_I poli opposti: condotte extra lavorative e licenziamento

I poli opposti: condotte extra lavorative e licenziamento
di Paola Gobbi e Marilena Cartabia

 

Maltrattare la moglie o essere sorpreso con un “panetto” di fumo nella tasca della tuta aziendale non basta per licenziare il dipendente per giusta causa: è quello che è stato deciso solo pochi giorni fa dalla Cassazione con due recentissime sentenze.

Nel primo caso, deciso lo scorso 10 settembre, la Cassazione (sentenza n. 21958/2018) ha ritenuto illegittimo il licenziamento intimato per giusta causa al capo stazione condannato, in sede penale, per maltrattamenti in famiglia.
Nella seconda vicenda, invece (Cassazione, sentenza n. 21679/2018) un magazziniere era stato licenziato perché sorpreso dai Carabinieri in possesso di una bustina di hashish nella tasca della tuta aziendale durante la pausa pranzo.
In entrambi i casi le conclusioni della Cassazione sono state, seppur con argomentazioni in parte diverse, sovrapponibili: la condotta extra lavorativa del lavoratore non poteva ritenersi idonea ad incidere sulla fiducia riposta dal datore nel futuro corretto adempimento degli obblighi lavorativi gravanti in capo al dipendente.
Infatti, secondo la Cassazione, comportamenti extra lavorativi possono essere posti a fondamento del licenziamento, anche per giusta causa, solo quando il giudizio prognostico sulla futura correttezza e adeguatezza del comportamento del lavoratore dia risultato “negativo”.
Nel primo caso, allora, per escludere tale rilevanza, la Cassazione ha sottolineato come la condotta lavorativa del capo stazione fosse stata, negli anni precedenti, “impeccabile” e priva di condotte sconvenienti in relazione alle mansioni espletate. Ancora, a conferma della natura solo personale e privata della condotta tenuta dal ferroviere e della sua inidoneità a riversarsi sul piano del corretto adempimento degli obblighi lavorativi, la Corte rileva come i maltrattamenti fossero originati da una separazione coniugale conflittuale.
Nel secondo caso, invece, per la Cassazione la vicenda, pur di rilevo disciplinare, non poteva però legittimare la risoluzione in tronco del rapporto perché la condotta imputata al dipendente era extra-lavorativa e priva di potenziale pregiudizialità per il datore.
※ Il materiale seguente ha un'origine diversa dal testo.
Lemma close_expired_core current fc lid l s :
leases s !! lid = Some l → core_of (close_expired current fc lid s).2 =
  core_of s <| cG ::= update_where (held lid) (λ g, g <| g_status := GrantStatus.EXPIRED |>) |>
            <| cL ::= <[lid := expired_lease current fc l]> |>.
Proof.
intros Hl. change (core_of (close_expired current fc lid s).2) with
  (core_of s <| cG ::= update_where (held lid) (λ g, g <| g_status := GrantStatus.EXPIRED |>) |>
            <| cL := alter (expired_lease current fc) lid (leases s) |>).
by rewrite (alter_insert _ _ _ _ Hl).
Qed.

Lemma reset_build_tracks s lid l current de fc (Q : option time → db → Prop) :
tracks s → leases s !! lid = Some l → held_in c0 lid → l_work_kind l = BUILD →
(∀ next s1, (∀ s', core_of s' = core_of (close_expired current fc lid s1).2 → framed s1 s' → tracks s') →
   Q next s1) →
wp (reset_expired_build l current de fc) Q s.
Proof using HI0 Hset.
intros Ht Hl Hh Hk Hrest. pose proof (work_inv _ _ HI0 Hset _ (tr_work _ Ht)) as HI.
destruct (held_current _ _ Ht Hh) as (l1 & o & Hl1 & Ho & Hok & Hlf & Hat & _).
assert (l1 = l) as -> by congruence. rewrite Hk in Ho.
destruct (bi_item _ _ (inv_builds _ HI) _ _ Ho) as (b & Hb & _).
eapply wp_mono; [|by eapply reset_build_spec]. intros next s1 (retry & Hre & ->). apply Hrest.
intros s' E Hf. eapply (expire_build_tracks s s' lid l o b); try done.
- etrans; [|exact Hf]. by apply framed_same.
- by rewrite E, (close_expired_core _ _ _ l).
Qed.

Lemma reset_run_tracks s lid l l0 current de fc (Q : option time → db → Prop) :
tracks s → leases s !! lid = Some l → held_in c0 lid → l_work_kind l ≠ BUILD → same_lease l0 l →
(∀ next s1, (∀ s', core_of s' = core_of (close_expired current fc lid s1).2 → framed s1 s' → tracks s') →
   Q next s1) →
wp (reset_expired_run l0 (l_run_id l) current de fc) Q s.
Proof using HI0 Hset.
intros Ht Hl Hh Hk Hsame Hrest.
destruct (held_current _ _ Ht Hh) as (l1 & o & Hl1 & Ho & Hok & Hlf & Hat & Hb).
assert (l1 = l) as -> by congruence.
destruct (lease_target_run _ _ _ _ Ht Hl Ho Hok Hlf Hk) as (Er & r & Hr & Hu).
specialize (Hb _ Er). rewrite Er.
eapply wp_mono; [|eapply (reset_run_spec l0 o r)].
2: { by rewrite <- (sl_kind _ _ Hsame). }
2: { by rewrite <- (sl_kind _ _ Hsame), <- (sl_source _ _ Hsame). }
2: { done. }
intros next s1 (retry & l' & Hre & Hlog & Hf1 & E1). apply Hrest. intros s' E Hf.
rewrite <- (sl_attempt _ _ Hsame) in Hre. rewrite <- (sl_kind _ _ Hsame), <- (sl_source _ _ Hsame) in E1.
assert (cL (core_of s1) !! lid = Some l) as Hl2 by by rewrite E1.
assert (core_of s' = core_of s1 <| cG ::= update_where (held lid) (λ g, g <| g_status := GrantStatus.EXPIRED |>) |>
  <| cL ::= <[lid := expired_lease current fc l]> |>) as E2.
{ by rewrite E, (close_expired_core _ _ _ l). }
rewrite E1 in E2. assert (framed s s') as Hf2 by by etrans.
destruct (l_work_kind l) eqn:Ek; [done|..].
- by apply (expire_start_tracks s s' lid l o r current retry de next current fc l').
- specialize (Hu eq_refl).
  by apply (expire_cancel_tracks s s' lid l o r current retry de next current fc l').
Qed.

(** What [reset_expired_source] leaves [reap_row] to do: nothing when it converged the
  run, and otherwise to close the lease. *)
Definition to_close (current : time) (fc : string) (lid : uuid) (x : option time * bool) s : Prop :=
if x.2 then tracks s
else ∀ s', core_of s' = core_of (close_expired current fc lid s).2 → framed s s' → tracks s'.

Lemma reset_source_tracks locked l current de fc rq lid s :
tracks s → held_in c0 lid → leases s !! lid = Some l →
wp (reset_expired_source locked l current de fc rq) (to_close current fc lid) s.
Proof using HI0 Hset.
intros Ht Hh Hl. destruct (held_current _ _ Ht Hh) as (l1 & o & Hl1 & Ho & Hok & Hlf & _ & Hb).
assert (l1 = l) as -> by congruence. unfold reset_expired_source. case_bool_decide as Hk.
{ wp_step. eapply reset_build_tracks; try done. intros next s1 Hs1. by wp_step. }
destruct (lease_target_run _ _ _ _ Ht Hl Ho Hok Hlf Hk) as (Er & r & Hr & Hu). rewrite Er.
wp_step. eapply wp_find_run; [done|]. wp_step. cbn [fst fmap option_fmap option_map]. case_bool_decide as Hc.
- wp_step. wp_step. rewrite <- Er. eapply reset_run_tracks; try done.
  intros next s1 Hs1. by wp_step.
- eapply wp_mono; [|by eapply converge_spec; [..|apply Hb]]. intros [] s1 [Ht1 _ _]; [by wp_step|].
  wp_step. rewrite <- Er. destruct (held_current _ _ Ht1 Hh) as (l1 & o1 & Hl1' & _).
  pose proof (held_same _ _ _ _ _ Ht Ht1 Hh Hl Hl1') as Hsame.
  rewrite <- (sl_run _ _ Hsame). eapply reset_run_tracks; try done.
  { by rewrite (sl_kind _ _ Hsame). }
  intros next s2 Hs2. by wp_step.
Qed.

Lemma reap_row_tracks locked current rq lid s :
tracks s → held_in c0 lid → wp (reap_row locked current rq lid) (λ _, tracks) s.
Proof using HI0 Hset.
intros Ht Hh. destruct (held_current _ _ Ht Hh) as (l & o & Hl & _).
unfold reap_row. do 2 wp_step. rewrite Hl. cbv zeta. wp_step.
eapply wp_mono; [|by eapply reset_source_tracks]. intros [next []] s1 Hs1; cbn in Hs1.
- apply wp_audit. intros s2 E2 Hf2. by eapply tracks_same.
- do 2 wp_step. cbv beta. do 2 wp_step. cbv beta. apply wp_audit. intros s2 E2 Hf2. apply Hs1; [exact E2|].
  etrans; [|exact Hf2]. by apply framed_same.
Qed.

(** The loop of the reaper. *)
Lemma reap_rows_tracks locked current rq ids s :
tracks s → Forall (held_in c0) ids → wp (for_each (reap_row locked current rq) ids) (λ _, tracks) s.
Proof using HI0 Hset.
intros Ht Hids. revert s Ht. induction Hids as [|lid ids Hl _ IH]; intros s Ht; cbn; [by wp_step|].
wp_step. eapply wp_mono; [|by apply reap_row_tracks]. intros [] s1 Ht1. by apply IH.
Qed.
End tracking.

(** ** Composition: from the state an operation begins in to the one it ends in *)

Section operations.
Context (t0 : time) (Hset : 1 ≤ worker_max_attempts).
Implicit Types (s : db).
Abbreviation tracks := (tracks t0).
Abbreviation good s := (inv (core_of s)) (only parsing).

Lemma tracks_good s s' : good s → tracks s s' → good s'.
Proof using Hset. intros HI [Hw _]. by eapply work_inv. Qed.

Lemma work_trans c1 c2 c3 : inv c1 → work t0 c1 c2 → work t0 c2 c3 → work t0 c1 c3.
Proof using Hset.
intros HI H12 H23. unfold work in H23. revert c3 H23. apply rtc_ind_r; [done|].
intros c c' _ Hm Hw. eapply work_step; [done|]. eapply move_mono; [| |exact Hm].
- intros rid. exact (work_busy t0 c1 HI Hset c2 rid H12).
- intros lid (l & Hl & Ha). exact (work_held t0 c1 HI Hset _ _ _ H12 Hl Ha).
Qed.
Lemma tracks_trans s1 s2 s3 : good s1 → tracks s1 s2 → tracks s2 s3 → tracks s1 s3.
Proof using Hset. intros HI [Hw1 Hf1] [Hw2 Hf2]. split; [by eapply work_trans|by etrans]. Qed.

Lemma tracks_run s s' rid r :
good s → tracks s s' → runs s !! rid = Some r → ∃ r', runs s' !! rid = Some r' ∧ run_step r r'.
Proof using Hset. intros HI [Hw _] Hr. exact (work_run _ _ HI Hset _ _ _ Hw Hr). Qed.

(** An operation that continues one that tracks. *)
Lemma wp_then {A} (m : M db A) s1 s2 :
good s1 → tracks s1 s2 → (good s2 → wp m (λ _, tracks s2) s2) → wp m (λ _, tracks s1) s2.
Proof using Hset.
intros HI Ht Hm. eapply wp_mono; [|apply Hm; by eapply tracks_good]. intros a s3 Ht3. by eapply tracks_trans.
Qed.

Lemma converge_runs_tracks locked now rq ids n s :
good s → Forall (λ rid, ∃ r, runs s !! rid = Some r ∧ ¬ uncancelled r ∧ busy (core_of s) rid) ids →
wp (converge_runs locked now rq ids n) (λ _, tracks s) s.
Proof using Hset.
intros HI Hids. assert (∀ s1, tracks s s1 → wp (converge_runs locked now rq ids n) (λ _, tracks s) s1) as Hgen.
2: { apply Hgen. apply (tracks_start t0). }
revert n. induction Hids as [|rid ids (r & Hr & Hu & Hb) _ IH]; intros n s1 Ht1; cbn; [by wp_step|].
destruct (tracks_run _ _ _ _ HI Ht1 Hr) as (r1 & Hr1 & Hs1). wp_step.
eapply wp_mono; [|by eapply (converge_spec _ s); [..|by eapply run_step_uncancelled|]].
intros b s2 [Ht2 _ _]. by apply IH.
Qed.

Lemma reap_overdue_tracks locked now rq batch s :
good s → wp (reap_overdue_cancellations locked now rq batch) (λ _, tracks s) s.
Proof using Hset.
intros HI. unfold reap_overdue_cancellations. do 4 wp_step. apply converge_runs_tracks; [done|].
apply Forall_forall. intros rid ([rid' r] & -> & Hin)%list_elem_of_fmap.
destruct (batch_rows (by_key overdue_key) (overdue now locked) (runs s) (Z.to_nat batch)) as (Hrows & _).
destruct (Hrows _ _ Hin) as [Hr Ho]. unfold overdue in Ho. breflect. exists r. split_and!; [done..|].
eapply (busy_status t0 _ HI Hset); [apply work_refl|exact Hr|]. assert (rn_status r = RunStatus.ABORTING) as -> by done. set_solver.
Qed.

Lemma reap_expired_tracks locked now rq batch b s :
good s → wp (reap_expired_leases locked now rq batch b) (λ _, tracks s) s.
Proof using Hset.
intros HI. unfold reap_expired_leases. do 5 wp_step.
eapply wp_mono; [|apply (reap_rows_tracks t0 s HI Hset); [apply tracks_start|]].
- intros [] s1 Ht1. wp_step. destruct b.
  + wp_step. eapply wp_mono; [|apply reap_overdue_tracks; by eapply tracks_good].
    intros ? s2 Ht2. do 2 wp_step. by eapply tracks_trans.
  + by do 2 wp_step.
- apply Forall_forall. intros lid ([lid' l] & -> & Hin)%list_elem_of_fmap.
  destruct (batch_rows (by_key expiry_key) (expired now locked) (leases s) (Z.to_nat batch)) as (Hrows & _).
  destruct (Hrows _ _ Hin) as [Hl He]. unfold expired in He. breflect. by exists l.
Qed.
End operations.
End refine.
Entrambe le sentenze, allora, confermano come l’orientamento oggi prevalente sia quello di ritenere idonee a fondare il licenziamento per giusta causa le sole condotte tenute “fuori dalle mura aziendali” che per la gravità delle stesse e per la tipologia di mansioni e responsabilità assegnate siano tali da ledere irreparabilmente il vincolo fiduciario alla base del rapporto di lavoro.
Pertanto, prima di procedere al licenziamento, ogni datore di lavoro dovrà valutare con attenzione se la condotta tenuta nella “vita privata” possa ritenersi sintomatica di futuri inadempimenti del dipendente. In caso contrario, il rischio concreto potrebbe essere quello di ottenere una condanna alla reintegra del lavoratore “per insussistenza del fatto contestato”, con le ulteriori conseguenze economiche del caso.
Come dire…..meglio tener ai poli opposti il lavoro e la vita privata!